** Given data follows **
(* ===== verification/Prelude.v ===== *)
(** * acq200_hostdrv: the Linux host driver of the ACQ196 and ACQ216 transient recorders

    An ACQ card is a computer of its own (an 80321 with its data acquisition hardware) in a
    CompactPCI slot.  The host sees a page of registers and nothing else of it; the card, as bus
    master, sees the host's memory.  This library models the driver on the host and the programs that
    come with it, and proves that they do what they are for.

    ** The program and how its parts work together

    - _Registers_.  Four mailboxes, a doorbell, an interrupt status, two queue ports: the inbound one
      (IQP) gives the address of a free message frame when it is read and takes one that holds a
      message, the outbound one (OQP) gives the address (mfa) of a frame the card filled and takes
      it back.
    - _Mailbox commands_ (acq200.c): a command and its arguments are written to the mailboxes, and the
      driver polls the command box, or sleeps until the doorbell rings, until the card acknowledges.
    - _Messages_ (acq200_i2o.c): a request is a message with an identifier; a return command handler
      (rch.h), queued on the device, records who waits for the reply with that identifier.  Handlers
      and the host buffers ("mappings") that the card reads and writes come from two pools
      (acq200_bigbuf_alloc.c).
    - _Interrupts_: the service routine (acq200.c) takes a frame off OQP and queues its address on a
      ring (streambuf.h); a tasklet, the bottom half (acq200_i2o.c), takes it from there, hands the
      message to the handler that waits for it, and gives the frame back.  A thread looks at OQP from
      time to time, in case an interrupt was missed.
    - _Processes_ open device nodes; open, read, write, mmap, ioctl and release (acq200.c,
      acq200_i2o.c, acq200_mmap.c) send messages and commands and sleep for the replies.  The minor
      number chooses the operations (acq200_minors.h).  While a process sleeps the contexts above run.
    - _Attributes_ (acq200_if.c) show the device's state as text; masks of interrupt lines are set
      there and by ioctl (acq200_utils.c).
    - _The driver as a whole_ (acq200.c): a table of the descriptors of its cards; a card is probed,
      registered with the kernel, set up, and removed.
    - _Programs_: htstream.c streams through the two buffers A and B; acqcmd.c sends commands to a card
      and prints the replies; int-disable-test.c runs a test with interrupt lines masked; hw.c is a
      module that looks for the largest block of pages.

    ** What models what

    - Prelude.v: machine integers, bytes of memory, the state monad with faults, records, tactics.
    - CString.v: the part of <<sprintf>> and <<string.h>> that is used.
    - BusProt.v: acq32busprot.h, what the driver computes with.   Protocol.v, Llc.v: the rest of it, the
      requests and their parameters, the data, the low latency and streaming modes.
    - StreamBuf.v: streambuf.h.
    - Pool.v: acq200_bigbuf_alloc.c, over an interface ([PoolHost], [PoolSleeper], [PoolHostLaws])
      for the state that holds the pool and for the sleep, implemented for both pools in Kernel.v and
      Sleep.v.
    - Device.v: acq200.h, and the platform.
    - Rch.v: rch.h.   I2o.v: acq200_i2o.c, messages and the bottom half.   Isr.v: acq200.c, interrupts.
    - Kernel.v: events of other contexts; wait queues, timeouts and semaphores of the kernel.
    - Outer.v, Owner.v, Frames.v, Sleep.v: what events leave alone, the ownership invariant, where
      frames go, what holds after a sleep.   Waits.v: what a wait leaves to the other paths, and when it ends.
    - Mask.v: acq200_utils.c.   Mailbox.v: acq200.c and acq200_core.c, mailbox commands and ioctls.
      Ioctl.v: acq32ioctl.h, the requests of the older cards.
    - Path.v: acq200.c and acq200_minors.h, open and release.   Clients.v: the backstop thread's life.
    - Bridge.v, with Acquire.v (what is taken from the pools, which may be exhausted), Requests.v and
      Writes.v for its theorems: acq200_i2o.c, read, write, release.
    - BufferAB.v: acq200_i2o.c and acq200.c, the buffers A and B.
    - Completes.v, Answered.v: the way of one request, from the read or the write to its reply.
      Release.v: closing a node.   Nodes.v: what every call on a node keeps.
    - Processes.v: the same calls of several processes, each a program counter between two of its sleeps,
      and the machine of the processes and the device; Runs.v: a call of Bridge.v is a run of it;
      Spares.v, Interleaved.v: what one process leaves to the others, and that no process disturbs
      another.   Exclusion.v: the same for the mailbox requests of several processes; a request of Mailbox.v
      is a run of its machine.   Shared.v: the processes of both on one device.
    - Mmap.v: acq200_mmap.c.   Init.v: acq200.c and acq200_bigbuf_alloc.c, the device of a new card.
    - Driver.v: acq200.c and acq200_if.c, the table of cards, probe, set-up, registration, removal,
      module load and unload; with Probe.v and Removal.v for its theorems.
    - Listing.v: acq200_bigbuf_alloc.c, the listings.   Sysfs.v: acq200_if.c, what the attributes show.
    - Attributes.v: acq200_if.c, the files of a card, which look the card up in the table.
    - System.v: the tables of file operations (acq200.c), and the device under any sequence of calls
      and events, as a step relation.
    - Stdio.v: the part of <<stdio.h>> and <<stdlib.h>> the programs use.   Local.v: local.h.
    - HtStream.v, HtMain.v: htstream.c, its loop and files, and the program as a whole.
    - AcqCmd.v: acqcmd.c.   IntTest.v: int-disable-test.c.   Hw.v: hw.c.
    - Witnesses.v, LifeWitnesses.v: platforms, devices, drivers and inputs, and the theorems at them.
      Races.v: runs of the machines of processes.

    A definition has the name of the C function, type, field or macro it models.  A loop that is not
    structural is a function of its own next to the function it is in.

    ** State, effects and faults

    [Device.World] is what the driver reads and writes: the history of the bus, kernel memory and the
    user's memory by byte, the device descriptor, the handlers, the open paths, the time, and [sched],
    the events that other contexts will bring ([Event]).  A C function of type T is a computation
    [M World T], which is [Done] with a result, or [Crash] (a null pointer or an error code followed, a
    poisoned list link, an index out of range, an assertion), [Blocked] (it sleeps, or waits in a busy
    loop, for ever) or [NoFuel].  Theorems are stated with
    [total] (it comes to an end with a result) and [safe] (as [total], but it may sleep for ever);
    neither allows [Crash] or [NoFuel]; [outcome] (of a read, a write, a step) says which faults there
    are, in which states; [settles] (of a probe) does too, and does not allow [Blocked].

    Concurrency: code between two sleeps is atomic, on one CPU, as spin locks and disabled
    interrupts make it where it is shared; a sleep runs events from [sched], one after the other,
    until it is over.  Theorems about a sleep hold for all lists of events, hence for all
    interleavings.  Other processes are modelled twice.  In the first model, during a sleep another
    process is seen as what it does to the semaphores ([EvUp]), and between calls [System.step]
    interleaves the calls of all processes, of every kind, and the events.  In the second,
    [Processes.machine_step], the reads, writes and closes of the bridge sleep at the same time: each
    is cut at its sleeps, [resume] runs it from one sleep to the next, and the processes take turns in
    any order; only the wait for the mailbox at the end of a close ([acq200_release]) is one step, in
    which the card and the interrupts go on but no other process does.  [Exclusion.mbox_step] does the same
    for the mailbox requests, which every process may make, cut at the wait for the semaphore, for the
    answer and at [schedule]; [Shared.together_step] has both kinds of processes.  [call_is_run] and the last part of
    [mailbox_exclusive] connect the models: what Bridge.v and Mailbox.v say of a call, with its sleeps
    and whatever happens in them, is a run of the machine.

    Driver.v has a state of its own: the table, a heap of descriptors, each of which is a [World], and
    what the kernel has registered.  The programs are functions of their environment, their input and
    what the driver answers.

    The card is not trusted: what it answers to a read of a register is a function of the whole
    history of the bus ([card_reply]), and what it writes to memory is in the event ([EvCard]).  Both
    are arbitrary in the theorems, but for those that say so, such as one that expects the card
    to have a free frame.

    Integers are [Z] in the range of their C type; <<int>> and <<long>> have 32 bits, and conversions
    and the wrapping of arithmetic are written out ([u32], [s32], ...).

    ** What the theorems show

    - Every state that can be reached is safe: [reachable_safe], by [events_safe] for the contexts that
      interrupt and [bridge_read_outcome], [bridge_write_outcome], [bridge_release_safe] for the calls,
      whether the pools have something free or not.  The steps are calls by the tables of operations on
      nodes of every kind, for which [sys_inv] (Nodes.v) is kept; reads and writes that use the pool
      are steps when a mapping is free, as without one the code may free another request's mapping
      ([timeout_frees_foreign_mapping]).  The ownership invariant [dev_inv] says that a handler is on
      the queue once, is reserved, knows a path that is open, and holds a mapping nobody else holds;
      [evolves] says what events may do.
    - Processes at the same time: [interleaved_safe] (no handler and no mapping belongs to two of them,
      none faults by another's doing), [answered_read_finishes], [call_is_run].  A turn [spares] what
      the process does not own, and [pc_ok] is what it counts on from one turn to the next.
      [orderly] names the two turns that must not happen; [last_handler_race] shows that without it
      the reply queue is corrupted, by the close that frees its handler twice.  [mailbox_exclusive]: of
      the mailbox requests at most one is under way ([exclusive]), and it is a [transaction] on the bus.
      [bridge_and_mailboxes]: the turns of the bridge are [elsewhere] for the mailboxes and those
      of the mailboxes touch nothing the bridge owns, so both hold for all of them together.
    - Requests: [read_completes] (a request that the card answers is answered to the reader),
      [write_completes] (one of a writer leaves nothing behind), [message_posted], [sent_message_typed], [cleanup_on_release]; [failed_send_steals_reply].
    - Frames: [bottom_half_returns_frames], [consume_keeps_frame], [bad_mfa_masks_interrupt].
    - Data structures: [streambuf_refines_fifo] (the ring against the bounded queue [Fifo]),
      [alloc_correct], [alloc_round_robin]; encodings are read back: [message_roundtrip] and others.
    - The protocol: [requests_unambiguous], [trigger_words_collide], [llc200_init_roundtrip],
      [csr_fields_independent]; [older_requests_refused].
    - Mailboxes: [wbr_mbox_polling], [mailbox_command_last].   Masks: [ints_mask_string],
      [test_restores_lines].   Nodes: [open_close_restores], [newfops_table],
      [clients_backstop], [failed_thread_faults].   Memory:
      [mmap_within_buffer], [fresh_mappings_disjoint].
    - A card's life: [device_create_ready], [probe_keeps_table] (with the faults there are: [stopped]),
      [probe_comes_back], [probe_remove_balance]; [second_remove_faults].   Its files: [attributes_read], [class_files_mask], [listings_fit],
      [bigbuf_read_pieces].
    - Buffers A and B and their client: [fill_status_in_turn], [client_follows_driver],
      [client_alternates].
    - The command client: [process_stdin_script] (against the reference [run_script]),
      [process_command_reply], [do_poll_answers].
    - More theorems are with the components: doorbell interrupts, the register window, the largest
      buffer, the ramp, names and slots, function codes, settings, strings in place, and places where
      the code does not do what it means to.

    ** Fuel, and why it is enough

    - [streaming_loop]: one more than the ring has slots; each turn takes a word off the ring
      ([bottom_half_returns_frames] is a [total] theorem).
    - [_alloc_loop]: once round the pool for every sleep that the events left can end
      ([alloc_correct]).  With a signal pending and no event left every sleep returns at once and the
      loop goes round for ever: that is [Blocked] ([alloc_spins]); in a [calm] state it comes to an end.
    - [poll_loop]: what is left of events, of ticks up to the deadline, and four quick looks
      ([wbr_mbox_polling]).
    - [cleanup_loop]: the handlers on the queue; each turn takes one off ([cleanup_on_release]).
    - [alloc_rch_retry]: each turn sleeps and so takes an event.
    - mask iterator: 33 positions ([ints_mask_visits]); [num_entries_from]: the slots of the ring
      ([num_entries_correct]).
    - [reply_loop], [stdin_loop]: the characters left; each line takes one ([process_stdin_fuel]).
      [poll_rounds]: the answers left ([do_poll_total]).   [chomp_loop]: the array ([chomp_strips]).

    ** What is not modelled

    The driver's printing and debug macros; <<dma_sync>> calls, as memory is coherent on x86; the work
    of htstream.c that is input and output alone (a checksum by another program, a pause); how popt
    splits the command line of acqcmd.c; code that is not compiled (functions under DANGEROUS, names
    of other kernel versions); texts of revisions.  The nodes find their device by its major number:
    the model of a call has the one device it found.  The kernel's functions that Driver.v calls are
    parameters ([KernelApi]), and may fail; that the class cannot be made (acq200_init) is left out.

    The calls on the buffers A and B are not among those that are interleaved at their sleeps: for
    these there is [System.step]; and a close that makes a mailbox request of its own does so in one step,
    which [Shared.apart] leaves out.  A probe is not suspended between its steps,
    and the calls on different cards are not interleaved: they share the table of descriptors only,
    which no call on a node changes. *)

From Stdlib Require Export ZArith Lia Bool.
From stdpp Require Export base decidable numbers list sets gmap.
** End of Given data **
When you reach the line containing "- Listing.v: acq200_bigbuf_alloc.c, the" in the data above, start copying exactly, and stop after the line containing "- AcqCmd.v: acqcmd.c.".

    - Listing.v: acq200_bigbuf_alloc.c, the listings.   Sysfs.v: acq200_if.c, what the attributes show.
    - Attributes.v: acq200_if.c, the files of a card, which look the card up in the table.
    - System.v: the tables of file operations (acq200.c), and the device under any sequence of calls
      and events, as a step relation.
    - Stdio.v: the part of <<stdio.h>> and <<stdlib.h>> the programs use.   Local.v: local.h.
    - HtStream.v, HtMain.v: htstream.c, its loop and files, and the program as a whole.
    - AcqCmd.v: acqcmd.c.   IntTest.v: int-disable-test.c.   Hw.v: hw.c.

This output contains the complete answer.